**WHAT NEEDS TO BE DONE:**
After finding the line containing "(** The calls" below, please output that line and each following one through the line containing "enabled w = false -> enabled w' = false.", exactly as written.

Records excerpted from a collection

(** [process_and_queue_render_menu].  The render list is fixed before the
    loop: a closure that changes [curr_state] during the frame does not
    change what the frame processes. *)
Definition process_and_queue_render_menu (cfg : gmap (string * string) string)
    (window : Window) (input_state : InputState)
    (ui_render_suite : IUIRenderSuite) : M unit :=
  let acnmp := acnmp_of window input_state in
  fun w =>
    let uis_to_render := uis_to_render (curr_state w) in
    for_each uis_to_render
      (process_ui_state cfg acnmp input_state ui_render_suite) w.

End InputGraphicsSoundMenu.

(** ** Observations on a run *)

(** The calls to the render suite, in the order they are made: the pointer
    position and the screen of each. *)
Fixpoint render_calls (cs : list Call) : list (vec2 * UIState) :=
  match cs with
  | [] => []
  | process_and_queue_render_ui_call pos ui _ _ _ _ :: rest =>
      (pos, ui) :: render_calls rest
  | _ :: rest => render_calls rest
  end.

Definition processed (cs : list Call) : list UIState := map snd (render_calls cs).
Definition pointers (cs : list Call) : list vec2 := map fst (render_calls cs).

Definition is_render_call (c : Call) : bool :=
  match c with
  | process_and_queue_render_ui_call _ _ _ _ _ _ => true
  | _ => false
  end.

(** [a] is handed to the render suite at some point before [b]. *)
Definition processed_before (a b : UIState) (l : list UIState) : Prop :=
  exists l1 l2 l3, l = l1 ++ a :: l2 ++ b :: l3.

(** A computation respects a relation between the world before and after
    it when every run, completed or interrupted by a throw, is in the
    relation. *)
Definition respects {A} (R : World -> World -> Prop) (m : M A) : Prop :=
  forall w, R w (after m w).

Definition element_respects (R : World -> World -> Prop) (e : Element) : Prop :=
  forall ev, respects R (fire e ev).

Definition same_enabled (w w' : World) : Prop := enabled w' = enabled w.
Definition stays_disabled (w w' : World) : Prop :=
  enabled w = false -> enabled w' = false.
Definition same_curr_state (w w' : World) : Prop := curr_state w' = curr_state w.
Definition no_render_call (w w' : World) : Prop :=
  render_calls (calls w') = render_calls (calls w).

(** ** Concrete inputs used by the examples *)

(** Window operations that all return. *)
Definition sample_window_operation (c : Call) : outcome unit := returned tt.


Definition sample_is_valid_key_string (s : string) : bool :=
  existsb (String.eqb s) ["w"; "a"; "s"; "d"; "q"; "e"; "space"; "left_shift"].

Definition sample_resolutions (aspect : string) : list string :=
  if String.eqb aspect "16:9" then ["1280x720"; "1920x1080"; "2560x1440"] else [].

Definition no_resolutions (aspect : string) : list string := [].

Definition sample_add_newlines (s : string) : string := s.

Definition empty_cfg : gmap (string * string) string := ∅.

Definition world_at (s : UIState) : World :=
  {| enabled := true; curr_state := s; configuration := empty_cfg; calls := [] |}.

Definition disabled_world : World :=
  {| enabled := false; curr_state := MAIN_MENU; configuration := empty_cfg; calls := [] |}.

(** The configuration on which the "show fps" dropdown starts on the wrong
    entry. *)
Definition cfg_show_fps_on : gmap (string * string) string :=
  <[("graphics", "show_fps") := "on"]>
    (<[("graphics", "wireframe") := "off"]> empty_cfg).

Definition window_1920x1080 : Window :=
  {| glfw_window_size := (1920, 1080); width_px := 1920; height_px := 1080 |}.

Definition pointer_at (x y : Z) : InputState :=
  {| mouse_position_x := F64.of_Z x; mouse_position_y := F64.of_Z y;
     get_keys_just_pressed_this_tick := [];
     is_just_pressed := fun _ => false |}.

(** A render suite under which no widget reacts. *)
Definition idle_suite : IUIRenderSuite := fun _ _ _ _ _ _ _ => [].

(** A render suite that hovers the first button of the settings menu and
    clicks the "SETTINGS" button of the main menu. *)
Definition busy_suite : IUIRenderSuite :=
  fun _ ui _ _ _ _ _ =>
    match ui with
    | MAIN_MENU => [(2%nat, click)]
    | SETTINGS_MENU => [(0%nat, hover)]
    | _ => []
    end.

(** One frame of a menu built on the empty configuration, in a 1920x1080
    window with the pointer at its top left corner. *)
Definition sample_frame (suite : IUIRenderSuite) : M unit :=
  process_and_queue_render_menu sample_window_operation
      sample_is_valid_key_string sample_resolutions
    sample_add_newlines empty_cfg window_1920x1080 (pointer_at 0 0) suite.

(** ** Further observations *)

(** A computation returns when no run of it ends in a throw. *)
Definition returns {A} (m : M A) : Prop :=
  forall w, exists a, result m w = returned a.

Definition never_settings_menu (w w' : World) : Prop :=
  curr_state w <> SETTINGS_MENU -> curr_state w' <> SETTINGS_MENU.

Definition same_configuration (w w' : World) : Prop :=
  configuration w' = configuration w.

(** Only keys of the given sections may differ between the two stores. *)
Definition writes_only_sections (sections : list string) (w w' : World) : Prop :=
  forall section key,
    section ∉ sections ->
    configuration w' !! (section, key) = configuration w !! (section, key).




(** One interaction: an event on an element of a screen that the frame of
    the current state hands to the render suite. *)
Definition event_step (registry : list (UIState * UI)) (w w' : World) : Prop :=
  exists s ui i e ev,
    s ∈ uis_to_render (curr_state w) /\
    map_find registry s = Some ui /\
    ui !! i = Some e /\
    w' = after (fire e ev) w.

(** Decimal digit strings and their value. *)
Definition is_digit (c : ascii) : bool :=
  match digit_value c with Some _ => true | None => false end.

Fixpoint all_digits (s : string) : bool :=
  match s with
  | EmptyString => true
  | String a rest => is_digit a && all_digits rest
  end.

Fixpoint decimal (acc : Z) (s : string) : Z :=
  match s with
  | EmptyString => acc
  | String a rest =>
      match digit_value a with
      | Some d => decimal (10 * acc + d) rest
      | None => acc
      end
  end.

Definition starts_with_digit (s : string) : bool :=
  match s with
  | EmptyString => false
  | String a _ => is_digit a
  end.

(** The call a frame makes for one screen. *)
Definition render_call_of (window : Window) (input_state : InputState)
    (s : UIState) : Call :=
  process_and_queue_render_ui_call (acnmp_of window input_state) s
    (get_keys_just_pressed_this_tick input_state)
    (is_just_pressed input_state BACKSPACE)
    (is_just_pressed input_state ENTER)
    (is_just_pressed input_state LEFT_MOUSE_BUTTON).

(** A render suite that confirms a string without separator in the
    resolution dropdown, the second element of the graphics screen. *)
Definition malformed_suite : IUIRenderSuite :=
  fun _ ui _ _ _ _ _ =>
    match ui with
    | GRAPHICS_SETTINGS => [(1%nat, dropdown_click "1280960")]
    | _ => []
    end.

**OUTPUT FOR THIS TASK:**
(** The calls to the render suite, in the order they are made: the pointer
    position and the screen of each. *)
Fixpoint render_calls (cs : list Call) : list (vec2 * UIState) :=
  match cs with
  | [] => []
  | process_and_queue_render_ui_call pos ui _ _ _ _ :: rest =>
      (pos, ui) :: render_calls rest
  | _ :: rest => render_calls rest
  end.

Definition processed (cs : list Call) : list UIState := map snd (render_calls cs).
Definition pointers (cs : list Call) : list vec2 := map fst (render_calls cs).

Definition is_render_call (c : Call) : bool :=
  match c with
  | process_and_queue_render_ui_call _ _ _ _ _ _ => true
  | _ => false
  end.

(** [a] is handed to the render suite at some point before [b]. *)
Definition processed_before (a b : UIState) (l : list UIState) : Prop :=
  exists l1 l2 l3, l = l1 ++ a :: l2 ++ b :: l3.

(** A computation respects a relation between the world before and after
    it when every run, completed or interrupted by a throw, is in the
    relation. *)
Definition respects {A} (R : World -> World -> Prop) (m : M A) : Prop :=
  forall w, R w (after m w).

Definition element_respects (R : World -> World -> Prop) (e : Element) : Prop :=
  forall ev, respects R (fire e ev).

Definition same_enabled (w w' : World) : Prop := enabled w' = enabled w.
Definition stays_disabled (w w' : World) : Prop :=
  enabled w = false -> enabled w' = false.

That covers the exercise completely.